For those of us at IP who consider ourselves failed Freudian psychoanalysts, it's always fun to theorize why celebrity funders feel compelled to give. It's doubly fun when the funders have gotten rich by writing sadistic and terrifying books. Perhaps they're trying to make up for all the bad-vibe Karma they've spewed into the universe.
More often than not, however, the philanthropic urge is simply rooted in the unpredictable developments of everyday life. Stephen King, for example, set up the Stephen and Tabitha King Foundation to help support artists who are unable to work due to health problems, like the one he suffered when he was hit by a car while out jogging one day.
Then there's the Dean and Gerda Koontz Foundation, established in 1994 by the best-selling suspense author Dean Koontz and his wife. The foundation supports charities that deal with people with severe disabilities and critically ill children. One of the main benefactors has been Canine Companions for Independence (CCI), a charitable organization that provides service dogs for people with disabilities.
Koontz definitely has cash to spare. After years atop bestseller lists, he's worth tens of millions of dollars. And therein lies an important point to remember about the top creative talent of our era: Thanks to globalization and other factors that have expanded revenue from entertainment products, this talent—be they musicians, actors, directors, or writers—has built the kind of fortunes once associated only with entrepreneurs or business executives. All this helps explain why we're seeing an entirely new era of "glitzy giving" by celebrities.
In Koontz's case, his books have sold over 450 million copies worldwide. Author James Patterson has been even more successful, and has also become a philanthropist, as we reported recently.
Koontz's connection to canines begins back in 1989 when he was writing Midnight, a novel about a CCI-trained dog named Moose. The more Koontz learned about CCI, the more he liked it. His foundation gave $2,500,000 to CCI between 1991 and 2004 alone. In 2008, meanwhile, $1 million of the foundation's total yearly spending of $1,400,000 went to CCI. And in 2012, CCI's site noted that Koontz had given over $6.5 million to the charity over the past few years.
In an interview with, appropriately, a horror and dark fantasy magazine called Nightmare, Koontz noted how CCI revolutionizes the live of these people "with everything from autism to paraplegic/quadriplegic paralysis and even to some people who would appear to be in something akin to a vegetative state. It's amazing to see that the quality of their life, how it flourishes, how it unfolds when they have an assistance dog."
What's more, Koontz's foundation, which reported assets of $600,550 and revenue of $0 for the most recent tax period ending December 2013, is also a well-oiled machine.
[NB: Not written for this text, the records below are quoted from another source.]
(* ===== verification/_CoqProject ===== *)
-Q . S2P
Prelude.v
Kernel.v
Hw.v
Bd.v
BdProps.v
BdRing.v
RingGeom.v
RingSpec.v
RingHw.v
RingCreate.v
RingStart.v
RingSys.v
RingClient.v
RingProps.v
Dma.v
DmaProps.v
DmaBuf.v
AesDma.v
AesProps.v
AesThms.v
AesFlow.v
Vpci.v
VpciProps.v
Temac.v
EthDma.v
EthProps.v
EthSend.v
EthTx.v
EthRun.v
EthPoll.v
AesProbe.v
AesInit.v
VdiskAes.v
VdiskCut.v
VdiskProps.v
VdiskRun.v
VdiskThms.v
VdiskLink.v
Fips197.v
AesGold.v
AesGoldEq.v
AesGoldThms.v
PresTid.v
Pres.v
PresInv.v
PresReg.v
PresOut.v
PresThms.v
PresIn.v
PresEx.v
PresFile.v
PresDisk.v
PresLock.v
Sn.v
SnInv.v
SnRun.v
SnThms.v
SnLive.v
SnSplit.v
Hash.v
HashRef.v
HashThms.v
CStr.v
ChapCode.v
ChapThms.v
IscsiText.v
IscsiParam.v
Wild.v
IscsiConn.v
IscsiChap.v
IscsiLogin.v
IscsiAuth.v
IscsiSess.v
IscsiNego.v
(* ===== verification/Kernel.v ===== *)
(** * What the drivers use of the kernel

    Error codes, interrupt results, DMA directions and timers. *)

From S2P Require Import Prelude.

Definition ENOMEM : Z := 12.
Definition EBUSY : Z := 16.
Definition ENODEV : Z := 19.
Definition EINVAL : Z := 22.
Definition EIO : Z := 5.

Definition IRQ_NONE : Z := 0.
Definition IRQ_HANDLED : Z := 1.

Definition DMA_TO_DEVICE : Z := 1.
Definition DMA_FROM_DEVICE : Z := 2.

(** A kernel timer: armed or not, and its expiry. *)
Record ktimer : Type := mkTimer { t_pending : bool; t_expires : Z }.
Definition mod_timer (e : Z) : ktimer := mkTimer true e.
Definition del_timer (t : ktimer) : ktimer := mkTimer false (t_expires t).

(** [time_before (a, b)] on a 32-bit machine. *)
Definition time_before (a b : Z) : bool := s32 (a - b) <? 0.
(* ===== verification/RingCreate.v ===== *)
(** * Building a ring, checking it and cloning a template into it

    [XAxiDma_BdRingCreate] establishes the representation invariant with every
    descriptor free and linked to its successor; [XAxiDma_BdRingCheck] accepts
    every such ring, and [XAxiDma_BdRingClone] fills its descriptors. *)

From S2P Require Import Prelude Hw Bd BdRing RingGeom RingSpec RingHw.

(** ** The separation of adjacent descriptors *)

Lemma pow2_of_tst a : 0 < a -> tst (a - 1) a = false -> a = 2 ^ Z.log2 a.
Proof.
  intros Ha Ht. apply tst_false in Ht. pose proof (Z.log2_spec a Ha) as [L U].
  destruct (decide (a = 2 ^ Z.log2 a)) as [|Ne]; [done|exfalso].
  assert (B1 : Z.testbit a (Z.log2 a) = true) by (apply Z.bit_log2; done).
  assert (Z.log2 (a - 1) = Z.log2 a) as El.
  { apply Z.log2_unique; [apply Z.log2_nonneg|lia]. }
  assert (B2 : Z.testbit (a - 1) (Z.log2 a) = true).
  { rewrite <- El. apply Z.bit_log2. pose proof (Z.log2_nonneg a).
    assert (0 < 2 ^ Z.log2 a) by (apply Z.pow_pos_nonneg; lia). lia. }
  assert (Z.testbit ((a - 1) .& a) (Z.log2 a) = true) as B by now rewrite Z.land_spec, B1, B2.
  rewrite Ht, Z.bits_0 in B. done.
Qed.

(** A legal alignment is at least one descriptor, so it is the separation. *)
Lemma bd_separation_eq a : is_u32 a -> XAXIDMA_BD_MINIMUM_ALIGNMENT <= a ->
  tst (a - 1) a = false -> bd_separation a = a.
Proof.
  unfold is_u32, XAXIDMA_BD_MINIMUM_ALIGNMENT. intros Hu Hm Ht.
  pose proof (pow2_of_tst a ltac:(lia) Ht) as Hp. set (k := Z.log2 a) in *.
  pose proof (Z.log2_nonneg a) as Hk. fold k in Hk.
  assert (Ha : 2 * a <= 4294967296).
  { rewrite Hp. change 4294967296 with (2 ^ 32). rewrite <- Z.pow_succ_r by done.
    apply Z.pow_le_mono_r; [lia|]. apply Z.le_succ_l. apply (Z.pow_lt_mono_r_iff 2); [lia|lia|].
    rewrite <- Hp. change (2 ^ 32) with 4294967296. lia. }
  unfold bd_separation. change sizeof_Bd with 64. rewrite land_not32 by apply u32_range.
  rewrite u32_small by (unfold is_u32; lia).
  replace (a - 1) with (Z.ones k) at 2 by (rewrite Z.ones_equiv, <- Hp; lia).
  rewrite Z.ldiff_ones_r, Z.shiftr_div_pow2, Z.shiftl_mul_pow2, <- Hp by done.
  replace ((64 + (a - 1)) / a) with 1; [lia|]. apply Z.div_unique with (64 - 1); lia.
Qed.

Lemma alignment_words a : XAXIDMA_BD_MINIMUM_ALIGNMENT <= a -> tst (a - 1) a = false -> a mod 4 = 0.
Proof.
  unfold XAXIDMA_BD_MINIMUM_ALIGNMENT. intros Hm Ht.
  pose proof (pow2_of_tst a ltac:(lia) Ht) as Hp.
  assert (2 <= Z.log2 a) by (change 2 with (Z.log2 4); apply Z.log2_le_mono; lia).
  replace (Z.log2 a) with ((Z.log2 a - 2) + 2) in Hp by lia.
  rewrite Z.pow_add_r in Hp by lia. rewrite Hp. apply Z.mod_mul. lia.
Qed.

(** ** The words of one descriptor after creation *)

(** The word at offset [o] once the next pointer [nd] and the hardware
    information of [r] are stored over a descriptor that held [old]. *)
Definition init_word (r : XAxiDma_BdRing) (nd o old : Z) : Z :=
  if o =? XAXIDMA_BD_NDESC_OFFSET then u32 nd
  else if o =? XAXIDMA_BD_HAS_STSCNTRL_OFFSET then u32 (HasStsCntrlStrm r)
  else if o =? XAXIDMA_BD_HAS_DRE_OFFSET
       then u32 (Z.shiftl (u32 (HasDRE r)) XAXIDMA_BD_HAS_DRE_SHIFT) .| u32 (DataWidth r)
  else old.

Definition put_bd (r : XAxiDma_BdRing) (bd nd : Z) : ST Mem unit :=
  XAxiDma_BdWrite bd XAXIDMA_BD_NDESC_OFFSET nd;; bd_put_hwinfo r bd.
(* ===== verification/RingClient.v ===== *)
(** * What the drivers use of a ring

    Both drivers take completed sets off their rings and give them back at once,
    and both keep a request or a socket buffer in the identifier word of a
    descriptor.  The facts about that which they share: the queues of a ring, a
    completed set, memory that differs only in some descriptors, identifiers. *)

From S2P Require Import Prelude Hw Bd BdRing RingGeom RingSpec RingHw RingCreate RingStart RingSys.

(** ** The queues of a ring *)

Lemma elem_of_take_drop {A} (x : A) k l : (x ∈ ztake k l \/ x ∈ zdrop k l) -> x ∈ l.
Proof.
  unfold ztake, zdrop. intros H. rewrite <- (take_drop (Z.to_nat k) l). by apply elem_of_app.
Qed.

Lemma take_split {A} (l : list A) a b : 0 <= a -> 0 <= b ->
  ztake (a + b) l = ztake a l ++ ztake b (zdrop a l) /\ zdrop (a + b) l = zdrop b (zdrop a l).
Proof.
  intros Ha Hb. unfold ztake, zdrop. rewrite Z2Nat.inj_add by lia. split.
  - now rewrite take_take_drop.
  - now rewrite drop_drop.
Qed.

(** The queue of the hardware, by indices. *)
Lemma hw_grp r : ring_wf r -> exists i, a_hw (ring_abs r) = grp r i (HwCnt r) /\ 0 <= HwCnt r <= AllCnt r.
Proof.
  intros [G [p H]]. exists (p + PostCnt r). rewrite (abs_groups r p G H).
  split; [done|]. destruct H. lia.
Qed.

Lemma hw_cnt r : ring_wf r -> zlen (a_hw (ring_abs r)) = HwCnt r.
Proof. intros W. destruct (hw_grp r W) as (i & -> & ?). apply grp_length. lia. Qed.

Lemma free_cnt r : ring_wf r -> zlen (a_free (ring_abs r)) = FreeCnt r.
Proof. intros [G [p H]]. rewrite (abs_groups r p G H). cbn [a_free]. apply grp_length. by destruct H. Qed.

Lemma post_cnt_nil r : ring_wf r -> a_post (ring_abs r) = [] -> PostCnt r = 0.
Proof.
  intros [G [p H]] E. rewrite (abs_groups r p G H) in E. cbn [a_post] in E.
  pose proof (grp_length r p (PostCnt r) (gr_post _ _ H)) as El. by rewrite E in El.
Qed.

Lemma cnt_nil r : ring_wf r -> (a_pre (ring_abs r) = [] -> PreCnt r = 0) /\ (PostCnt r = 0 -> a_post (ring_abs r) = []).
Proof.
  intros [G [p H]]. split; [|unfold ring_abs; cbn; by intros ->].
  rewrite (abs_groups r p G H). cbn [a_pre]. intros E.
  pose proof (grp_length r (p + PostCnt r + HwCnt r) (PreCnt r) (gr_pre _ _ H)) as El. by rewrite E in El.
Qed.

(** The queues of a ring, all in the ring and pairwise disjoint. *)
Lemma hw_in_ring r bd : ring_wf r -> bd ∈ a_hw (ring_abs r) -> in_ring r bd.
Proof. intros W H. destruct (hw_grp r W) as (i & E & _). rewrite E in H. by eapply grp_in_ring. Qed.

Lemma hw_free_disjoint r bd : ring_wf r -> bd ∈ a_hw (ring_abs r) -> bd ∉ a_free (ring_abs r).
Proof.
  intros W Hh Hf. destruct (abs_partition r W) as [P N]. rewrite <- P in N.
  apply NoDup_app in N as (_ & _ & N). apply NoDup_app in N as (_ & N & _).
  apply (N bd Hh). apply elem_of_app. auto.
Qed.

Lemma hw_split r k bd : ring_wf r -> 0 <= k <= HwCnt r ->
  (bd ∈ ztake k (a_hw (ring_abs r)) -> in_ring r bd) /\
  (bd ∈ zdrop k (a_hw (ring_abs r)) -> in_ring r bd /\ bd ∉ ztake k (a_hw (ring_abs r))).
Proof.
  intros W Hk. pose proof W as [G _]. destruct (hw_grp r W) as (i & Hhw & Hle). set (hw := a_hw _) in *.
  split; intros Hb.
  - rewrite Hhw, grp_take in Hb by lia. by eapply grp_in_ring.
  - split; [rewrite Hhw, grp_drop in Hb by lia; by eapply grp_in_ring|].
    assert (N : NoDup hw) by (rewrite Hhw; apply grp_nodup; [done|lia]).
    rewrite <- (take_drop (Z.to_nat k) hw) in N. apply NoDup_app in N as (_ & N & _). intros Hb'. exact (N bd Hb' Hb).
Qed.

(** ** Taking a completed set off a ring *)

(** The descriptors that the ring hands out are completed. *)
Lemma ready_completed m r l limit : let k := ready m r (ztake limit l) in
  Forall (fun bd => XAxiDma_BdHwCompleted m bd = true) (ztake k l).
Proof.
  cbv zeta. destruct (ready_done m r (ztake limit l)) as (B & F & _). set (k := ready _ _ _) in *.
  clearbody k. unfold zlen, ztake in *. rewrite length_take in B. rewrite take_take in F.
  now replace (Z.to_nat k `min` Z.to_nat limit)%nat with (Z.to_nat k) in F by lia.
Qed.

Lemma ready_cap m r lim l : 0 <= lim -> 0 <= ready m r (ztake lim l) <= lim.
Proof.
  intros H. pose proof (ready_bounds m r (ztake lim l)) as B. unfold zlen, ztake in *. rewrite length_take in B. lia.
Qed.

(** Putting back a retrieved set: all of the completed queue becomes free. *)
Lemma free_all_sim r r1 k bd : sim r r1 (spec_fromhw k (ring_abs r)) -> PostCnt r = 0 -> 0 < k ->
  0 <= k <= zlen (a_hw (ring_abs r)) -> head (ztake k (a_hw (ring_abs r))) = Some bd ->
  let r2 := (XAxiDma_BdRingFree r1 k bd).2 in
  let a := ring_abs r in
  (XAxiDma_BdRingFree r1 k bd).1 = XST_SUCCESS /\
  sim r r2 (mkARing (a_free a ++ ztake k (a_hw a)) (a_pre a) (zdrop k (a_hw a)) []).
Proof.
  intros [W1 S1 A1] HP Hk Hle Hh. cbv zeta. pose proof (free_sim r1 k bd W1) as HF.
  destruct (XAxiDma_BdRingFree r1 k bd) as [st r2]. cbn [fst snd]. rewrite A1 in HF.
  assert (Hp : a_post (ring_abs r) = []) by (unfold ring_abs; now rewrite HP).
  unfold spec_free, spec_fromhw in HF. cbn [a_post a_free a_pre a_hw] in HF. rewrite Hp in HF.
  cbn [app] in HF. set (l := ztake k (a_hw (ring_abs r))) in *.
  assert (Hl : zlen l = k).
  { unfold l, ztake, zlen. unfold zlen in Hle. rewrite length_take. lia. }
  rewrite Hl in HF. replace (k <? 0) with false in HF by lia. replace (k =? 0) with false in HF by lia.
  replace (k <? k) with false in HF by lia. rewrite bool_decide_eq_true_2 in HF by done.
  cbn [negb orb] in HF. destruct HF as [[W2 S2 A2] ->]. split; [done|]. split; [done|by etransitivity|]. rewrite A2.
  unfold zlen in Hl. change (ztake k l) with (take (Z.to_nat k) l).
  change (zdrop k l) with (drop (Z.to_nat k) l). rewrite take_ge, drop_ge by lia. done.
Qed.

(** The set that [XAxiDma_BdRingFromHw] hands out, and what freeing it gives. *)
Record taken_set (r : XAxiDma_BdRing) (k i : Z) (r1 r2 : XAxiDma_BdRing) : Prop := {
  tk_geom : same_geom r r1;
  tk_wf : geom r1;
  tk_all : k <= AllCnt r1;
  tk_max : MaxTransferLen r1 = MaxTransferLen r;
  tk_grp : grp r1 i k = ztake k (a_hw (ring_abs r));
  tk_free : XAxiDma_BdRingFree r1 k (bd_at r1 i) = (XST_SUCCESS, r2);
  tk_sim : let a := ring_abs r in
    sim r r2 (mkARing (a_free a ++ ztake k (a_hw a)) (a_pre a) (zdrop k (a_hw a)) []);
}.

Lemma fromhw_taken m r limit : ring_wf r -> PostCnt r = 0 ->
  let k := spec_fromhw_count m r limit (ring_abs r) in
  0 <= k <= HwCnt r /\ (k = 0 -> XAxiDma_BdRingFromHw m r limit = (0, 0, r)) /\
  (0 < k -> exists i r1 r2, XAxiDma_BdRingFromHw m r limit = (k, bd_at r1 i, r1) /\ taken_set r k i r1 r2).
Proof.
  intros W HP. cbv zeta. destruct (hw_grp r W) as (i & Hhw & Hle). pose proof (hw_cnt r W) as Hcnt.
  pose proof W as [G _]. pose proof (fromhw_sim m r limit W) as HF.
  destruct (fromhw_keeps m r limit) as (_ & HM & _).
  destruct (XAxiDma_BdRingFromHw m r limit) as [[cnt bd] r1]. cbv zeta in HF. cbn [snd] in HM.
  destruct HF as (HS & -> & Hpos & Hzero). set (k := spec_fromhw_count m r limit (ring_abs r)) in *.
  set (hw := a_hw (ring_abs r)) in *.
  assert (Hk : 0 <= k <= HwCnt r).
  { rewrite <- Hcnt. unfold k, spec_fromhw_count. pose proof (ready_bounds m r (ztake limit hw)) as B.
    fold hw. unfold zlen, ztake in *. rewrite length_take in B. lia. }
  split_and!; [lia|lia|..]; [intros E; destruct (Hzero E) as [-> ->]; by rewrite E|]. intros Hk0.
  specialize (Hpos Hk0). pose proof (free_all_sim r r1 k bd HS HP Hk0 ltac:(fold hw; lia) Hpos) as [Hst HF2].
  cbv zeta in HF2. fold hw in Hpos, HF2.
  assert (Htk : ztake k hw = grp r i k) by (rewrite Hhw; apply grp_take; lia).
  rewrite Htk, grp_head in Hpos by lia. injection Hpos as <-.
  pose proof (sim_geom _ _ _ HS) as S1. rewrite <- (same_geom_at r r1 i S1) in *.
  exists i, r1, (XAxiDma_BdRingFree r1 k (bd_at r1 i)).2. split; [done|]. split; try done.
  - exact (same_geom_geom r r1 S1 G).
  - destruct S1 as (-> & _). lia.
  - fold hw. rewrite Htk. by apply grp_same.
  - by rewrite (surjective_pairing (XAxiDma_BdRingFree _ _ _)), Hst.
Qed.

(** ** What clients change in descriptor memory *)

(** Memory that differs only inside the descriptors [l]. *)
Definition bds_frame (l : list Z) (m m' : Mem) : Prop :=
  forall a, (forall bd, bd ∈ l -> a < bd \/ bd + sizeof_Bd <= a) -> mem_read m' a = mem_read m a.

Lemma bds_frame_sts l m m' : sts_frame l m m' -> bds_frame l m m'.
Proof.
  intros F a Ha. apply F. intros bd Hbd. specialize (Ha bd Hbd). change sizeof_Bd with 64 in Ha.
  change XAXIDMA_BD_STS_OFFSET with 28. lia.
Qed.

Lemma bds_frame_trans l m m' m'' : bds_frame l m m' -> bds_frame l m' m'' -> bds_frame l m m''.
Proof. intros H1 H2 a Ha. rewrite H2 by done. by apply H1. Qed.

Lemma bds_frame_refl l m : bds_frame l m m.
Proof. by intros a _. Qed.

Lemma bds_frame_incl l l' m m' : l ⊆ l' -> bds_frame l m m' -> bds_frame l' m m'.
Proof. intros Hl H a Ha. apply H. auto. Qed.

Lemma bds_frame_word bd o m m' : word_frame bd o m m' -> bd_off o -> bds_frame [bd] m m'.
Proof.
  intros F Ho a Ha. apply F. specialize (Ha bd ltac:(by left)). unfold bd_off in Ho. change sizeof_Bd with 64 in *. lia.
Qed.

Lemma bds_frame_write bd o v m : bd_ok bd -> bd_off o -> bds_frame [bd] m (st_out (XAxiDma_BdWrite bd o v) m).
Proof. intros. eapply bds_frame_word; [by apply word_frame_write|done]. Qed.

Lemma bds_frame_read l m m' bd o : bds_frame l m m' -> bd_ok bd -> bd_off o ->
  (forall b, b ∈ l -> bd_apart b bd) -> XAxiDma_BdRead m' bd o = XAxiDma_BdRead m bd o.
Proof.
  intros F Hb Ho Ha. rewrite !BdRead_addr by done. apply F. intros b Hin. specialize (Ha b Hin).
  unfold bd_apart, bd_off in *. change sizeof_Bd with 64 in *. lia.
Qed.

(** Descriptors of the ring outside the frame keep all their words. *)
Lemma bds_frame_ring r (G : geom r) l m m' i o : bds_frame l m m' -> (forall bd, bd ∈ l -> in_ring r bd) ->
  bd_off o -> bd_at r i ∉ l -> XAxiDma_BdRead m' (bd_at r i) o = XAxiDma_BdRead m (bd_at r i) o.
Proof.
  intros F Hl Ho Hn. eapply bds_frame_read; eauto using bd_at_ok. intros b Hb. destruct (Hl b Hb) as [j ->].
  apply bd_at_apart; [done|]. intros E. rewrite E in Hb. done.
Qed.

Definition ids (m : Mem) (l : list Z) : list Z := XAxiDma_BdGetId m <$> l.

(** Only the identifier words of [l] differ. *)
Definition id_frame (l : list Z) (m m' : Mem) : Prop :=
  forall a, (forall bd, bd ∈ l -> a <> bd + XAXIDMA_BD_ID_OFFSET) -> mem_read m' a = mem_read m a.

Lemma id_frame_trans l m m' m'' : id_frame l m m' -> id_frame l m' m'' -> id_frame l m m''.
Proof. intros H1 H2 a Ha. rewrite H2 by done. by apply H1. Qed.

Lemma id_frame_incl l l' m m' : l ⊆ l' -> id_frame l m m' -> id_frame l' m m'.
Proof. intros Hl H a Ha. apply H. auto. Qed.

Lemma id_frame_read r (G : geom r) l m m' i o : id_frame l m m' ->
  (forall bd, bd ∈ l -> in_ring r bd) -> bd_off o ->
  o <> XAXIDMA_BD_ID_OFFSET \/ bd_at r i ∉ l ->
  XAxiDma_BdRead m' (bd_at r i) o = XAxiDma_BdRead m (bd_at r i) o.
Proof.
  intros F Hin Ho Hd. rewrite !BdRead_addr by auto using bd_at_ok. apply F.
  intros bd Hbd E. destruct (Hin bd Hbd) as [j ->].
  destruct (decide (bd_at r i = bd_at r j)) as [Eq|Ne].
  - rewrite Eq in *. destruct Hd; [lia|done].
  - pose proof (bd_at_apart r G i j Ne) as Ha. unfold bd_apart, bd_off in *.
    change XAXIDMA_BD_ID_OFFSET with 52 in *. change sizeof_Bd with 64 in *. lia.
Qed.

Lemma ids_frame r (G : geom r) l k m m' : id_frame l m m' ->
  (forall bd, bd ∈ l -> in_ring r bd) -> (forall bd, bd ∈ k -> in_ring r bd /\ bd ∉ l) ->
  ids m' k = ids m k.
Proof.
  intros F Hl Hk. unfold ids. apply list_fmap_ext. intros j bd Hj.
  destruct (Hk bd) as [[i ->] Hn]; [by eapply list_elem_of_lookup_2|].
  unfold XAxiDma_BdGetId. eapply (id_frame_read r G); eauto with drv.
Qed.

(** Programming free descriptors leaves the hardware's queue alone. *)
Lemma hw_ids_frame m m' r i k : ring_wf r -> ztake k (a_free (ring_abs r)) = grp r i k ->
  bds_frame (grp r i k) m m' -> ids m' (a_hw (ring_abs r)) = ids m (a_hw (ring_abs r)).
Proof.
  intros W Hfree Hfr. pose proof W as [G _]. apply list_fmap_ext. intros j bd Hk%list_elem_of_lookup_2.
  unfold XAxiDma_BdGetId. destruct (hw_in_ring r bd W Hk) as [x ->]. eapply bds_frame_read; eauto using bd_at_ok with drv.
  intros b Hb. assert (b ≠ bd_at r x) as Hne.
  { intros ->. apply (hw_free_disjoint r _ W Hk). rewrite <- Hfree in Hb. eapply (elem_of_take_drop _ k). by left. }
  destruct (grp_in_ring _ _ _ _ Hb) as [y ->]. by apply bd_at_apart.
Qed.

Lemma single_in_ring r i : forall bd, bd ∈ [bd_at r i] -> in_ring r bd.
Proof. intros bd ->%list_elem_of_singleton. by eexists. Qed.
A 2010 Forbes piece entitled "Celebrity Charities: Good For Image, But What About Good Works?" posited the cynical (and unfortunately reality-based) theory that—gasp!—some celebrities set up charities to grow their personal brand while racking up high administrative costs.
Forbes crunched the numbers and Koontz ranked in the "efficient" camp. His foundation allocated $1.2 million in 2010 with overhead of a respectable $2,400. Not bad. Of course, the article also notes that if a foundation gets its funds primarily from the celebrity (so there are no fundraising costs), and runs no programs, and simply cuts checks to charities like CCI, overhead costs can be negligible.
But why split hairs, right?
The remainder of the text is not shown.